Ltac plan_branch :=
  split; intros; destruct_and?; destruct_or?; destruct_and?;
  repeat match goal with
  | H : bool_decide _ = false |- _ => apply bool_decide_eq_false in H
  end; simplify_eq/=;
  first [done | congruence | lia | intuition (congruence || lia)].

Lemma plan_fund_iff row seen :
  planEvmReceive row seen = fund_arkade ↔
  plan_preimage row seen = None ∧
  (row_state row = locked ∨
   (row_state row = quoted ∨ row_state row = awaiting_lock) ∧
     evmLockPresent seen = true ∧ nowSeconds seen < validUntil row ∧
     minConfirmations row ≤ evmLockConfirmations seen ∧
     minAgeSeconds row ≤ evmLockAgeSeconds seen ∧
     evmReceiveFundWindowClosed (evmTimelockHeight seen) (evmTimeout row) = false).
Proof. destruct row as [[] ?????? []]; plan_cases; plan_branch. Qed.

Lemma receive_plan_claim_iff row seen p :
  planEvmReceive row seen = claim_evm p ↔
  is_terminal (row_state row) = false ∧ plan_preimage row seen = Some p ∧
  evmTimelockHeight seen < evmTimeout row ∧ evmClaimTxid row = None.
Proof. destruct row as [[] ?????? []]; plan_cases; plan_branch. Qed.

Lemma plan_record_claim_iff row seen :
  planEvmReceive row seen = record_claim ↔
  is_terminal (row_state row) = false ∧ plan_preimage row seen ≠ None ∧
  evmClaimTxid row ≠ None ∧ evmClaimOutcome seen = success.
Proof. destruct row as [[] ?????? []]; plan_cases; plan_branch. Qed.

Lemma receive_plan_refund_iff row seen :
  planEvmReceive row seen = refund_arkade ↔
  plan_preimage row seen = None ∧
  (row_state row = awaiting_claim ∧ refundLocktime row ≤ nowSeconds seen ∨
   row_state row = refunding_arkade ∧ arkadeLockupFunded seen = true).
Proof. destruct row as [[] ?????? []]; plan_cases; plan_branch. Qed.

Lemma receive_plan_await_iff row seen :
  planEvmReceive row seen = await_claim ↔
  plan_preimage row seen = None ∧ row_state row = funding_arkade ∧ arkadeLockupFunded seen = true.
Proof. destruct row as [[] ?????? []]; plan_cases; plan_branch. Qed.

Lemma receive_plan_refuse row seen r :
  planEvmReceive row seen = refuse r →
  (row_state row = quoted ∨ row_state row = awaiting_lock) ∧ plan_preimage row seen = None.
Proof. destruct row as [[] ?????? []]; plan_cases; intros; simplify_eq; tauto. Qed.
-.-.-
TASK DETAILS:
With the line holding "repeat match goal with" as the first and the line holding "minAgeSeconds row ≤" as the last, set down that range of the entries above exactly, and nothing else.

RESPONSE:
  repeat match goal with
  | H : bool_decide _ = false |- _ => apply bool_decide_eq_false in H
  end; simplify_eq/=;
  first [done | congruence | lia | intuition (congruence || lia)].

Lemma plan_fund_iff row seen :
  planEvmReceive row seen = fund_arkade ↔
  plan_preimage row seen = None ∧
  (row_state row = locked ∨
   (row_state row = quoted ∨ row_state row = awaiting_lock) ∧
     evmLockPresent seen = true ∧ nowSeconds seen < validUntil row ∧
     minConfirmations row ≤ evmLockConfirmations seen ∧
     minAgeSeconds row ≤ evmLockAgeSeconds seen ∧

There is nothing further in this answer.